Henry took me to the first, under the false pretence that I was meeting with an aunt, until he reached the destination and even further when I was taken into the room with her. He stayed in a small room behind us, and I waited nervously, still holding my bear and fiddling with it's long fur fibres, before the was brought in to see me, inmate uniform and handcuffs and all.

It was then that Henry was told that my mother wasn't actually dead, but insane. He was told under strict confidence, that he was not to tell anybody and the only people who were to know that Marie de Guise was being held in an asylum were select members of the de Guise clan and whomever would take me to the visits.

Everything started out fine for the first thirty minutes, it was almost as if she was back to normal, until she started to turn on me. I braced myself for impact as she touched and stroked my face and hair, remembering what this woman who was once my mother had done in the past, before she started grabbing at my throat and screaming at me.

Within the moment, she was pulled away by doctors, kicking and screaming and thrashing. I was returned to Henry's arms -sobbing and gasping and holding my neck and bear. I gripped onto him tighter than anybody before as we were ushered away to the sound of my mothers' screams. I couldn't help but listen as she screamed that she hated me, that she loved me, that she was who I was to become, that she wanted to hold me, that I never should have been born and that she was sorry and wanted to be my mother again, and I cried silently all through the four hour long drive home.

The next five visits went the same way, until she had her maternal rights terminated under grounds of insanity and danger to me should I see her again.

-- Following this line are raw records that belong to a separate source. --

(** ** Running the validator again *)

Lemma normalized_idempotent d : normal (normal d) = normal d.
Proof.
  apply map_eq. intros k.
  destruct (String.eqb k CONF_API_KEY) eqn:Ea;
    [apply String.eqb_eq in Ea; subst k|apply String.eqb_neq in Ea].
  { by rewrite !normalized_api_key_lookup, normalized_api_key. }
  destruct (String.eqb k CONF_TEMPERATURE) eqn:Et;
    [apply String.eqb_eq in Et; subst k|apply String.eqb_neq in Et].
  { destruct (is_None (field CONF_TEMPERATURE (normal d))) eqn:E.
    - apply is_None_spec in E. rewrite normalized_temperature_absent by done.
      unfold field in E.
      destruct (is_None (field CONF_TEMPERATURE d)) eqn:E'.
      + apply is_None_spec in E'. by rewrite normalized_temperature_absent.
      + rewrite normalized_temperature_present in E
          by (intros H; rewrite H in E'; discriminate).
        fold (field CONF_TEMPERATURE d) in E. rewrite E in E'. discriminate.
    - apply normalized_temperature_present.
      intros H. rewrite H in E. discriminate. }
  destruct (String.eqb k CONF_PROMPT) eqn:Ep;
    [apply String.eqb_eq in Ep; subst k|apply String.eqb_neq in Ep].
  { destruct (is_None (field CONF_PROMPT (normal d))) eqn:E.
    - apply is_None_spec in E. rewrite normalized_prompt_absent by done.
      unfold field in E.
      destruct (is_None (field CONF_PROMPT d)) eqn:E'.
      + apply is_None_spec in E'. by rewrite normalized_prompt_absent.
      + rewrite normalized_prompt_present in E
          by (intros H; rewrite H in E'; discriminate).
        fold (field CONF_PROMPT d) in E. rewrite E in E'. discriminate.
    - apply normalized_prompt_present.
      intros H. rewrite H in E. discriminate. }
  by rewrite normalized_other.
Qed.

I was just about to turn nine then, when the Marshall came and told me the news and gave Catherine and Henry the official papers. Things became normal, for a time, anyway. Doing homeschooling with my kind tutor every day, eating breakfast and dinner with Henry, Catherine, Francis, Elisabeth and little Claude, playing after the children got home from school, being Lisa and Claude's sister and Francis' shadow. But, two months later, the Marshall came to our home again and gave us the news.

Well, me. I had been brought into the library with the Marshall, two police officers and Adam, Henry and Cathy being locked out as I was told what would happen the following Wednesday. Three of my fathers' murderers had been captured and I had to take the stand. I had been the only witness who knew exactly what had happened, the only person to have seen the faces of the murderers. I had no choice, really. No matter what Henry and Cathy petitioned when the Marshall had told them what I now had to do.

My presence was vital, I couldn't get out it it even if Henry and Cathy's words had gone past just that, words. On the night of my fathers' murder, I'd been huddled in between two couches and a massive bookshelf in my fathers' study. I'd seen the killing. I'd seen their faces, I'd seen the slaughter. I'd heard their voices and heard my fathers' screams. And, I watched him bleed out and die.